From the listing below, set down exactly the lines between the one holding "Definition testAnchored (r" and the one holding "2^53, the double-precision", inclusive. No other line is wanted.
· · ·
(** * Contact form handler: validation pipeline, rate limiter, dispatch

    A shallow embedding of the HTTP-triggered [contactForm] function and of
    its helpers ([checkRateLimit], [validateRecaptcha], [isGibberish],
    [containsUrls], [isValidEmail], [isValidPhone], [isValidZipCode]),
    followed by the properties of the specification that concern them.

    Conventions of the embedding.
    - A JavaScript string is the list of its UTF-16 code units ([jstring]).
    - [Date.now()], the answer of the captcha endpoint, the behaviour of the
      email client and the rendering of the submission date are inputs,
      gathered in [Environment].
    - The process-wide [rateLimitStore] is threaded explicitly; the outbound
      calls (captcha verification, email dispatch) are collected in order in
      a list of [call]s.
    - [context.log] and [context.error] have no influence on the response,
      the store or the outbound calls; they are left out. *)

From Stdlib Require Import ZArith NArith QArith List String Ascii Bool Lia.
From Stdlib Require Import DecimalString.
From stdpp Require Import base option list gmap.

Open Scope Z_scope.

(* ===================================================================== *)
(** ** JavaScript strings *)
(* ===================================================================== *)

Module JS.

(** One UTF-16 code unit, and a string. *)
Abbreviation char := N (only parsing).
Abbreviation jstring := (list N) (only parsing).

(** A literal of the program text (all of them are ASCII). *)
Definition lit (s : string) : jstring :=
  List.map N_of_ascii (list_ascii_of_string s).

(** [WhiteSpace] and [LineTerminator] of ECMAScript: what [\s] matches and
    what [String.prototype.trim] strips. *)
Definition isWhiteSpace (c : char) : bool :=
  ((9 <=? c) && (c <=? 13) || (c =? 32) || (c =? 160) || (c =? 5760)
   || (8192 <=? c) && (c <=? 8202) || (c =? 8232) || (c =? 8233)
   || (c =? 8239) || (c =? 8287) || (c =? 12288) || (c =? 65279))%N.

(** [LineTerminator]: the code units the regex atom [.] refuses. *)
Definition isLineTerminator (c : char) : bool :=
  ((c =? 10) || (c =? 13) || (c =? 8232) || (c =? 8233))%N.

(** [\d] is [0-9]. *)
Definition isDigit (c : char) : bool := ((48 <=? c) && (c <=? 57))%N.

Definition isUpperAscii (c : char) : bool := ((65 <=? c) && (c <=? 90))%N.
Definition isLowerAscii (c : char) : bool := ((97 <=? c) && (c <=? 122))%N.

Fixpoint dropWhile {A} (p : A -> bool) (l : list A) : list A :=
  match l with
  | [] => []
  | x :: l' => if p x then dropWhile p l' else l
  end.

Fixpoint takeWhile {A} (p : A -> bool) (l : list A) : list A :=
  match l with
  | [] => []
  | x :: l' => if p x then x :: takeWhile p l' else []
  end.

(** [s.trim()] *)
Definition trim (s : jstring) : jstring :=
  List.rev (dropWhile isWhiteSpace (List.rev (dropWhile isWhiteSpace s))).

(** [s === t] on strings. *)
Definition strictEq (s t : jstring) : bool := bool_decide (s = t).

(** [s.toLowerCase()].  The Basic Latin letters are mapped; so is the Kelvin
    sign U+212A, the one code point outside Basic Latin whose lower case is a
    Basic Latin string.  Every other code point has a lower case that
    contains a code unit above 127; the handler only compares the result
    with the Basic Latin entries of [BLOCKED_EMAILS], and for that comparison
    leaving those code units in place is exact. *)
Definition toLowerChar (c : char) : char :=
  if isUpperAscii c then (c + 32)%N
  else if (c =? 8490)%N then 107%N
  else c.

Definition toLowerCase (s : jstring) : jstring := List.map toLowerChar s.

(** [Array.prototype.includes] on an array of strings. *)
Definition includes (l : list jstring) (s : jstring) : bool :=
  existsb (strictEq s) l.

(** Truthiness of a value that is a string or [undefined]. *)
Definition truthy (v : option jstring) : bool :=
  match v with
  | Some (_ :: _) => true
  | _ => false
  end.

(** [String(v)] for a value that is a string or [undefined]. *)
Definition String_ (v : option jstring) : jstring :=
  match v with
  | Some s => s
  | None => lit "undefined"
  end.

(** Decimal rendering of a non-negative integer inside a template literal. *)
Definition ofNat (n : nat) : jstring :=
  lit (NilEmpty.string_of_uint (Nat.to_uint n)).

(** *** Regular expressions

    The fragment the program uses, without back-references: character
    classes, concatenation, alternation and iteration.  [test] asks whether
    some substring belongs to the language, which is what the backtracking
    matcher of the engine decides; Brzozowski derivatives compute it. *)

Inductive regex :=
| Fail
| Eps
| Class (p : char -> bool)
| Seq (r1 r2 : regex)
| Alt (r1 r2 : regex)
| Star (r : regex).

Definition Plus (r : regex) : regex := Seq r (Star r).
Definition Opt (r : regex) : regex := Alt r Eps.

Fixpoint Times (n : nat) (r : regex) : regex :=
  match n with
  | O => Eps
  | S n' => Seq r (Times n' r)
  end.

(** A literal character; under the [i] flag a Basic Latin letter matches
    both of its cases (the canonicalisation of a pattern without the [u]
    flag never identifies a code unit above 127 with one below). *)
Definition Chr (ignoreCase : bool) (c : char) : regex :=
  Class (fun x =>
    (x =? c)%N
    || ignoreCase && (isUpperAscii c && (x =? c + 32)%N
                      || isLowerAscii c && (x =? c - 32)%N)).

Fixpoint Str (ignoreCase : bool) (s : jstring) : regex :=
  match s with
  | [] => Eps
  | c :: s' => Seq (Chr ignoreCase c) (Str ignoreCase s')
  end.

Fixpoint AnyOf (rs : list regex) : regex :=
  match rs with
  | [] => Fail
  | [r] => r
  | r :: rs' => Alt r (AnyOf rs')
  end.

(** The language of a regular expression: the strings the engine may let
    it match. *)
Inductive inLang : regex -> jstring -> Prop :=
| inEps : inLang Eps []
| inClass (p : char -> bool) (c : char) : p c = true -> inLang (Class p) [c]
| inSeq (r1 r2 : regex) (s1 s2 : jstring) :
    inLang r1 s1 -> inLang r2 s2 -> inLang (Seq r1 r2) (s1 ++ s2)
| inAltL (r1 r2 : regex) (s : jstring) : inLang r1 s -> inLang (Alt r1 r2) s
| inAltR (r1 r2 : regex) (s : jstring) : inLang r2 s -> inLang (Alt r1 r2) s
| inStarNil (r : regex) : inLang (Star r) []
| inStarCons (r : regex) (s1 s2 : jstring) :
    inLang r s1 -> inLang (Star r) s2 -> inLang (Star r) (s1 ++ s2).

Fixpoint nullable (r : regex) : bool :=
  match r with
  | Fail => false
  | Eps => true
  | Class _ => false
  | Seq r1 r2 => nullable r1 && nullable r2
  | Alt r1 r2 => nullable r1 || nullable r2
  | Star _ => true
  end.

Definition mkSeq (r1 r2 : regex) : regex :=
  match r1, r2 with
  | Fail, _ => Fail
  | _, Fail => Fail
  | Eps, _ => r2
  | _, _ => Seq r1 r2
  end.

Definition mkAlt (r1 r2 : regex) : regex :=
  match r1, r2 with
  | Fail, _ => r2
  | _, Fail => r1
  | _, _ => Alt r1 r2
  end.

Fixpoint deriv (c : char) (r : regex) : regex :=
  match r with
  | Fail => Fail
  | Eps => Fail
  | Class p => if p c then Eps else Fail
  | Seq r1 r2 =>
      if nullable r1
      then mkAlt (mkSeq (deriv c r1) r2) (deriv c r2)
      else mkSeq (deriv c r1) r2
  | Alt r1 r2 => mkAlt (deriv c r1) (deriv c r2)
  | Star r1 => mkSeq (deriv c r1) (Star r1)
  end.

(** The whole of [s] is in the language of [r]. *)
Fixpoint matchesAll (r : regex) (s : jstring) : bool :=
  match s with
  | [] => nullable r
  | c :: s' => matchesAll (deriv c r) s'
  end.

(** Some prefix of [s] is in the language of [r]. *)
Fixpoint matchesPrefix (r : regex) (s : jstring) : bool :=
  nullable r ||
  match s with
  | [] => false
  | c :: s' => matchesPrefix (deriv c r) s'
  end.

(** [/r/.test(s)]: the engine tries the start positions 0, 1, ... in turn. *)
Fixpoint test (r : regex) (s : jstring) : bool :=
  matchesPrefix r s ||
  match s with
  | [] => false
  | _ :: s' => test r s'
  end.

(** [/^r$/.test(s)]: without the [m] flag the anchors pin the match to the
    whole input. *)
Definition testAnchored (r : regex) (s : jstring) : bool := matchesAll r s.

(** [s.match(/[...]/g)] for a pattern that is one character class: the
    array of the matches, [null] when there is none. *)
Definition matchClassG (p : char -> bool) (s : jstring) : option (list jstring) :=
  match List.filter p s with
  | [] => None
  | cs => Some (List.map (fun c => [c]) cs)
  end.

(** [s.replace(/[...]/g, t)] for a pattern that is one character class. *)
Definition replaceClassG (p : char -> bool) (t : jstring) (s : jstring) : jstring :=
  List.flat_map (fun c => if p c then t else [c]) s.

(** One attempt of [(.)\1{2,}] at the head of [s]: [.] takes a code unit
    that is no line terminator, [\1{2,}] takes greedily its repetitions and
    needs two of them. *)
Definition matchRepeatAt (s : jstring) : option jstring :=
  match s with
  | [] => None
  | c :: rest =>
      if isLineTerminator c then None
      else
        let run := takeWhile (N.eqb c) rest in
        if (2 <=? length run)%nat then Some (c :: run) else None
  end.

(** The successive matches of [/(.)\1{2,}/g]; [skip] counts the code units
    still covered by the previous match. *)
Fixpoint scanRepeat (skip : nat) (s : jstring) : list jstring :=
  match s with
  | [] => []
  | _ :: rest =>
      match skip with
      | S k => scanRepeat k rest
      | O =>
          match matchRepeatAt s with
          | Some m => m :: scanRepeat (length m - 1) rest
          | None => scanRepeat 0 rest
          end
      end
  end.

(** [s.match(/(.)\1{2,}/g)] *)
Definition matchRepeatG (s : jstring) : option (list jstring) :=
  match scanRepeat 0 s with
  | [] => None
  | ms => Some ms
  end.

End JS.

Import JS.

(* ===================================================================== *)
(** ** Validators and heuristic filters *)
(* ===================================================================== *)

Definition isVowel (c : char) : bool :=
  existsb (N.eqb c) (lit "aeiouAEIOU").

(** [function isGibberish(text)].  The quotient [consonantCount /
    text.length] is taken in the rationals: both operands are integers below
    2^53, the double-precision quotient is the correctly rounded one and
    rounding is monotone, so for every length below 2^50 the comparison with
    the literal [0.8] has the outcome of the exact comparison with 4/5. *)
Definition isGibberish (text : jstring) : bool :=
  if negb (truthy (Some text)) || (length text <? 2)%nat then false
  else
    let vowelCount := length (default [] (matchClassG isVowel text)) in
    let consonantCount := (length text - vowelCount)%nat in
    if (vowelCount =? 0)%nat
       || negb (Qle_bool (inject_Z (Z.of_nat consonantCount)
                          / inject_Z (Z.of_nat (length text))) (8 # 10))
    then true
    else
      let repeatedChars := matchRepeatG text in
      match repeatedChars with
      | Some ms => if (0 <? length ms)%nat then true else false
      | None => false
      end.

Definition notSpace (c : char) : bool := negb (isWhiteSpace c).

Definition tlds : list string :=
  ["com"; "net"; "org"; "edu"; "gov"; "mil"; "int"; "co"; "io"; "ly"; "me";
   "tv"; "info"; "biz"; "name"; "mobi"; "tel"; "travel"]%string.

(** The pattern of [urlRegex], flags [gi]; its three alternatives are
    [https?:\/\/[^\s]+], [www\.[^\s]+] and
    [[^\s]+\.(com|net|...|travel)] followed by [[^\s]] any number of times. *)
Definition urlRegex : regex :=
  AnyOf
    [ Seq (Str true (lit "http"))
        (Seq (Opt (Chr true 115%N))
           (Seq (Str true (lit "://")) (Plus (Class notSpace))));
      Seq (Str true (lit "www.")) (Plus (Class notSpace));
      Seq (Plus (Class notSpace))
        (Seq (Chr true 46%N)
           (Seq (AnyOf (List.map (fun t => Str true (lit t)) tlds))
              (Star (Class notSpace)))) ].

(** [function containsUrls(text)].  The regex object is created by the
    literal at each call, so its [lastIndex] is 0 when [test] runs. *)
Definition containsUrls (text : jstring) : bool := test urlRegex text.

Definition notSpaceAt (c : char) : bool :=
  negb (isWhiteSpace c) && negb (c =? 64)%N.

(** [/^[^\s@]+@[^\s@]+\.[^\s@]+$/] *)
Definition emailRegex : regex :=
  Seq (Plus (Class notSpaceAt))
    (Seq (Chr false 64%N)
       (Seq (Plus (Class notSpaceAt))
          (Seq (Chr false 46%N) (Plus (Class notSpaceAt))))).

Definition isValidEmail (email : jstring) : bool := testAnchored emailRegex email.

(** [function isValidPhone(phone)] *)
Definition isValidPhone (phone : jstring) : bool :=
  let phoneDigits := replaceClassG (fun c => negb (isDigit c)) [] phone in
  (10 <=? length phoneDigits)%nat.

(** [/^\d{5}(-\d{4})?$/] *)
Definition zipRegex : regex :=
  Seq (Times 5 (Class isDigit))
    (Opt (Seq (Chr false 45%N) (Times 4 (Class isDigit)))).

Definition isValidZipCode (zipCode : jstring) : bool := testAnchored zipRegex zipCode.

(* ===================================================================== *)
(** ** Rate limiter *)
(* ===================================================================== *)

Record RateLimitRecord := { count : Z; resetTime : Z }.

(** [const rateLimitStore = new Map<string, { count; resetTime }>()] *)
Abbreviation rateLimitStore := (gmap (list N) RateLimitRecord) (only parsing).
· · ·
**Response to the task:**
Definition testAnchored (r : regex) (s : jstring) : bool := matchesAll r s.

(** [s.match(/[...]/g)] for a pattern that is one character class: the
    array of the matches, [null] when there is none. *)
Definition matchClassG (p : char -> bool) (s : jstring) : option (list jstring) :=
  match List.filter p s with
  | [] => None
  | cs => Some (List.map (fun c => [c]) cs)
  end.

(** [s.replace(/[...]/g, t)] for a pattern that is one character class. *)
Definition replaceClassG (p : char -> bool) (t : jstring) (s : jstring) : jstring :=
  List.flat_map (fun c => if p c then t else [c]) s.

(** One attempt of [(.)\1{2,}] at the head of [s]: [.] takes a code unit
    that is no line terminator, [\1{2,}] takes greedily its repetitions and
    needs two of them. *)
Definition matchRepeatAt (s : jstring) : option jstring :=
  match s with
  | [] => None
  | c :: rest =>
      if isLineTerminator c then None
      else
        let run := takeWhile (N.eqb c) rest in
        if (2 <=? length run)%nat then Some (c :: run) else None
  end.

(** The successive matches of [/(.)\1{2,}/g]; [skip] counts the code units
    still covered by the previous match. *)
Fixpoint scanRepeat (skip : nat) (s : jstring) : list jstring :=
  match s with
  | [] => []
  | _ :: rest =>
      match skip with
      | S k => scanRepeat k rest
      | O =>
          match matchRepeatAt s with
          | Some m => m :: scanRepeat (length m - 1) rest
          | None => scanRepeat 0 rest
          end
      end
  end.

(** [s.match(/(.)\1{2,}/g)] *)
Definition matchRepeatG (s : jstring) : option (list jstring) :=
  match scanRepeat 0 s with
  | [] => None
  | ms => Some ms
  end.

End JS.

Import JS.

(* ===================================================================== *)
(** ** Validators and heuristic filters *)
(* ===================================================================== *)

Definition isVowel (c : char) : bool :=
  existsb (N.eqb c) (lit "aeiouAEIOU").

(** [function isGibberish(text)].  The quotient [consonantCount /
    text.length] is taken in the rationals: both operands are integers below
    2^53, the double-precision quotient is the correctly rounded one and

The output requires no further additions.